When Colten refused, William got mad and gave him the silent treatment, even as Colten kissed him on the head and told his older brother he loved him.
“I sensed something was wrong because that was unusual,” said William in an exclusive interview with News Talk Radio. “It was unusual for my brother just to kiss me on the head at random and tell me he loved me and walk out the door, like it was his final goodbye.”
Colten was with his girlfriend and some friends, heading out to a lake near Maymont for the day. William says he wanted his brother to stay home because he was intoxicated and with friends William didn’t approve of.
Later that day, Colten was shot to death on a farm near Biggar. He arrived in a vehicle with four other people, some of whom say they were at the farm for help after blowing a tire.
William was at home on the Red Pheasant First Nation with their mother when the RCMP came to tell him the news that his younger brother didn’t survive a shooting and that his body remained on the scene as an investigation got under way.
“At first I didn’t believe it until they gave some description of him and I knew it was him,” William said. “My mind blurred up, my heart dropped, I lost control of myself.”
RCMP say some of the people in the vehicle are being investigated for related thefts. William says he is aware of that, but doesn’t know much more.
“I don’t associate with people that do stuff like that.”
William believes his brother wasn’t involved in any crimes.

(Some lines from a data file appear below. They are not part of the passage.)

(** * ff-services-pymupdf: the document-reconstruction pipeline

    A shallow embedding of
      - [src/converters/role_detector.py]   (module [RoleDetector]),
      - [src/converters/result_assembler.py] (module [ResultAssembler]),
      - [src/converters/html_converter.py]  (module [HtmlConverter]),
      - [src/utils/page_filter.py]          (module [PageFilter]),
    followed by the properties of the specification proved about them.

    Conventions of the embedding.
      - A Python [dict] payload is a record.  A key the code reads with
        [d.get(k, default)] is an [option] field ([None]: the key is
        absent); a key the code reads with [d[k]] on a dict that may lack it
        is an [option] field read through [getitem], which raises
        [KeyError]; ids and table-cell coordinates are plain fields.
      - Python numbers ([int] and [float] coordinates, font sizes) are exact
        rationals [Q]; page numbers, spans and counts are [Z] or [nat].
        NaN and infinities are outside the model, and [body_size * 1.5] is
        the exact product.
      - Exceptions are values of [Py.exn] carried by the [Py.result] monad.
      - In-place mutation of a list of dicts is a function returning the
        updated list. *)

From Stdlib Require Import QArith Qround Qminmax Ascii String Lqa.
From Stdlib Require OrderedTypeEx.
From stdpp Require Import base list gmap strings sorting pretty.

Local Open Scope string_scope.
Local Open Scope list_scope.

(** ** Python runtime: exceptions, numbers, builtins *)

Module Py.

(** [ValueError_int s] is the [ValueError] that [int(s)] raises on a
    malformed literal [s]. *)
Inductive exn : Type :=
| KeyError (key : string)
| ValueError (msg : string)
| ValueError_int (literal : string).

Definition is_ValueError (e : exn) : bool :=
  match e with
  | KeyError _ => false
  | ValueError _ | ValueError_int _ => true
  end.

Inductive result (A : Type) : Type :=
| Ok (a : A)
| Raise (e : exn).
Arguments Ok {A} a.
Arguments Raise {A} e.

#[export] Instance result_ret : MRet result := @Ok.
#[export] Instance result_bind : MBind result := λ A B f m,
  match m with
  | Ok a => f a
  | Raise e => Raise e
  end.

(** The string ["\n"]. *)
Definition newline : string := String "010"%char EmptyString.

(** [d[key]] on a dict that may lack [key]. *)
Definition getitem {A} (key : string) (field : option A) : result A :=
  match field with
  | Some v => Ok v
  | None => Raise (KeyError key)
  end.

(** [d.get(key, dflt)]. *)
Definition get {A} (field : option A) (dflt : A) : A :=
  match field with
  | Some v => v
  | None => dflt
  end.

(** A [for] loop threading an accumulator, stopping at the first
    exception. *)
Fixpoint for_each {A S} (body : S → A → result S) (s : S) (l : list A)
  : result S :=
  match l with
  | [] => Ok s
  | x :: l' => s' ← body s x; for_each body s' l'
  end.

(** Comparison of numbers: [a < b], [a > b], [a >= b]. *)
Definition lt (a b : Q) : bool := negb (Qle_bool b a).
Definition gt (a b : Q) : bool := lt b a.
Definition ge (a b : Q) : bool := Qle_bool b a.

(** The builtins [min(a, b)] and [max(a, b)]: the first argument wins
    a tie. *)
Definition min (a b : Q) : Q := if lt b a then b else a.
Definition max (a b : Q) : Q := if gt b a then b else a.

(** [round(x, 1)]: the nearest multiple of one tenth, a tie going to the
    even one. *)
Definition round_half_even (q : Q) : Z :=
  let f := Qfloor q in
  match (q - inject_Z f ?= 1 # 2)%Q with
  | Lt => f
  | Gt => (f + 1)%Z
  | Eq => if Z.even f then f else (f + 1)%Z
  end.
Definition round1 (x : Q) : Q :=
  (inject_Z (round_half_even (x * 10)) / 10)%Q.

(** [list.sort(key=...)]: a stable sort that compares keys with [<] only.
    An element is inserted in front of the already sorted rest of the
    list, and moves right only past elements with a strictly smaller key.
    The result of a stable sort does not depend on the algorithm (lemma
    [sort_unique]). *)
Section Sort.
Context {A K : Type} (key : A → K) (key_lt : K → K → bool).

Fixpoint insert_sorted (x : A) (s : list A) : list A :=
  match s with
  | [] => [x]
  | y :: s' =>
      if key_lt (key y) (key x) then y :: insert_sorted x s'
      else x :: y :: s'
  end.

Fixpoint sort (l : list A) : list A :=
  match l with
  | [] => []
  | x :: l' => insert_sorted x (sort l')
  end.

(** [a] may stand before [b]: the key of [b] is not smaller. *)
Definition not_after (a b : A) : Prop := key_lt (key b) (key a) = false.

(** [a] has the key [k], as far as [<] can tell. *)
Definition same_key (k : K) (a : A) : Prop :=
  key_lt (key a) k = false ∧ key_lt k (key a) = false.
End Sort.

(** Comparison [<] of the tuples [(page, y)]: the first components that
    differ decide. *)
Definition tuple_lt (a b : Z * Q) : bool :=
  if (a.1 =? b.1)%Z then lt a.2 b.2 else (a.1 <? b.1)%Z.

End Py.
Export Py.

(** ** Data model: the dict payloads *)

Module BoundingBox.
Record t : Type := mk
  { x_min : option Q; y_min : option Q; x_max : option Q; y_max : option Q }.
(** The empty dict [{}]. *)
Definition empty : t := mk None None None None.
(** Truth value of the dict: false exactly for [{}]. *)
Definition truthy (b : t) : bool :=
  match x_min b, y_min b, x_max b, y_max b with
  | None, None, None, None => false
  | _, _, _, _ => true
  end.
End BoundingBox.

Module Font.
Record t : Type := mk
  { name : option string; size : option Q; bold : option bool }.
Definition empty : t := mk None None None.
End Font.

Module Paragraph.
Record t : Type := mk
  { id : string;
    content : option string;
    role : option string;
    page_number : option Z;
    bounding_box : option BoundingBox.t;
    font : option Font.t }.
End Paragraph.

(** [row_index] and [column_index] are positions in the grid, counted from
    0; the spans are read only through [.get(..., 1)]. *)
Module Cell.
Record t : Type := mk
  { row_index : nat;
    column_index : nat;
    row_span : option Z;
    column_span : option Z;
    content : string;
    kind : option string }.
End Cell.

(** The renderer reads [id], [columns] and [cells]; the assembler reads
    [id], [page_number] and [bounding_box]; [rows] is carried along. *)
Module Table.
Record t : Type := mk
  { id : string;
    page_number : option Z;
    bounding_box : option BoundingBox.t;
    rows : option nat;
    columns : option nat;
    cells : option (list Cell.t) }.
End Table.

Module Image.
Record t : Type := mk
  { id : string;
    page_number : option Z;
    mime_type : option string;
    data : option string;
    bounding_box : option BoundingBox.t }.
End Image.

Module ContentBlock.
Record t : Type := mk
  { type : string; page : Z; y_position : Q; content_id : string }.
(** The sort key [(b["page"], b["y_position"])]. *)
Definition key (b : t) : Z * Q := (page b, y_position b).
End ContentBlock.

Module DocumentAnalysisResult.
Record t : Type := mk
  { model_used : string;
    pages : Z;
    paragraphs : list Paragraph.t;
    tables : list Table.t;
    images : list Image.t;
    full_text : string;
    content_blocks : list ContentBlock.t }.
End DocumentAnalysisResult.

(** ** [src/converters/result_assembler.py] *)

Module ResultAssembler.

(** The body of the [for table in tables] loop of [_overlaps_any_table],
    with its [continue] and early [return True]. *)
Fixpoint overlaps_loop (para : Paragraph.t) (p_bbox : BoundingBox.t)
    (tables : list Table.t) : result bool :=
  match tables with
  | [] => Ok false
  | table :: rest =>
      match Table.bounding_box table with
      | None => overlaps_loop para p_bbox rest
      | Some t_bbox =>
          if negb (BoundingBox.truthy t_bbox) then
            overlaps_loop para p_bbox rest
          else if negb (bool_decide (Paragraph.page_number para
                                     = Table.page_number table)) then
            overlaps_loop para p_bbox rest
          else
            px1 ← getitem "x_max" (BoundingBox.x_max p_bbox);
            tx1 ← getitem "x_max" (BoundingBox.x_max t_bbox);
            px0 ← getitem "x_min" (BoundingBox.x_min p_bbox);
            tx0 ← getitem "x_min" (BoundingBox.x_min t_bbox);
            let overlap_x := Py.max 0 (Py.min px1 tx1 - Py.max px0 tx0) in
            py1 ← getitem "y_max" (BoundingBox.y_max p_bbox);
            ty1 ← getitem "y_max" (BoundingBox.y_max t_bbox);
            py0 ← getitem "y_min" (BoundingBox.y_min p_bbox);
            ty0 ← getitem "y_min" (BoundingBox.y_min t_bbox);
            let overlap_y := Py.max 0 (Py.min py1 ty1 - Py.max py0 ty0) in
            if Py.gt overlap_x 0 && Py.gt overlap_y 0 then Ok true
            else overlaps_loop para p_bbox rest
      end
  end.

Definition _overlaps_any_table (para : Paragraph.t) (tables : list Table.t)
  : result bool :=
  match Paragraph.bounding_box para with
  | None => Ok false
  | Some p_bbox =>
      if negb (BoundingBox.truthy p_bbox) then Ok false
      else overlaps_loop para p_bbox tables
  end.

Definition _filter_table_overlaps (paragraphs : list Paragraph.t)
    (tables : list Table.t) : result (list Paragraph.t) :=
  match tables with
  | [] => Ok paragraphs
  | _ =>
      for_each
        (λ filtered para,
           b ← _overlaps_any_table para tables;
           Ok (if negb b then filtered ++ [para] else filtered))
        [] paragraphs
  end.

Definition y_min_of (bbox : option BoundingBox.t) : Q :=
  get (BoundingBox.y_min (get bbox BoundingBox.empty)) 0%Q.

Definition paragraph_block (para : Paragraph.t) : ContentBlock.t :=
  {| ContentBlock.type := "paragraph";
     ContentBlock.page := get (Paragraph.page_number para) 1%Z;
     ContentBlock.y_position := y_min_of (Paragraph.bounding_box para);
     ContentBlock.content_id := Paragraph.id para |}.

Definition table_block (table : Table.t) : ContentBlock.t :=
  {| ContentBlock.type := "table";
     ContentBlock.page := get (Table.page_number table) 1%Z;
     ContentBlock.y_position := y_min_of (Table.bounding_box table);
     ContentBlock.content_id := Table.id table |}.

Definition image_block (img : Image.t) : ContentBlock.t :=
  {| ContentBlock.type := "image";
     ContentBlock.page := get (Image.page_number img) 1%Z;
     ContentBlock.y_position := y_min_of (Image.bounding_box img);
     ContentBlock.content_id := Image.id img |}.

(** A loop [for x in l: content_blocks.append(block x)]. *)
Definition append_blocks {A} (block : A → ContentBlock.t)
    (content_blocks : list ContentBlock.t) (l : list A)
  : list ContentBlock.t :=
  foldl (λ acc x, acc ++ [block x]) content_blocks l.

Definition assemble (paragraphs : list Paragraph.t) (tables : list Table.t)
    (images : option (list Image.t)) (total_pages : Z)
  : result DocumentAnalysisResult.t :=
  let images := get images [] in
  let content_blocks := [] in
  filtered_paragraphs ← _filter_table_overlaps paragraphs tables;
  let content_blocks :=
    append_blocks paragraph_block content_blocks filtered_paragraphs in
  let content_blocks := append_blocks table_block content_blocks tables in
  let content_blocks := append_blocks image_block content_blocks images in
  let content_blocks := Py.sort ContentBlock.key tuple_lt content_blocks in
  contents ←
    for_each
      (λ acc p, c ← getitem "content" (Paragraph.content p); Ok (acc ++ [c]))
      [] filtered_paragraphs;
  let full_text := String.concat newline contents in
  Ok {| DocumentAnalysisResult.model_used := "pymupdf";
        DocumentAnalysisResult.pages := total_pages;
        DocumentAnalysisResult.paragraphs := filtered_paragraphs;
        DocumentAnalysisResult.tables := tables;
        DocumentAnalysisResult.images := images;
        DocumentAnalysisResult.full_text := full_text;
        DocumentAnalysisResult.content_blocks := content_blocks |}.

End ResultAssembler.

(** ** [src/converters/role_detector.py] *)

Module RoleDetector.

“My brother was not a thief. My brother was not a liar. My brother was an honest man and he was at the wrong place at the wrong time with the wrong people.”
William says Colten, who was 22-years-old, had just completed firefighter training on the reserve and was planning to attend college in the fall. He wanted to pursue his passion of cooking by studying culinary arts.
Gerald Stanley, 54, is charged with the second-degree murder of Colten.
Some of the reaction to the shooting is splitting along social lines, underscoring tension between landowners and neighbouring First Nations, which in this case, William says is escalating.
“(Farmers) are just leery of people in general, but also First Nations, too, because there’s been occurrences with First Nations that stole from them before.”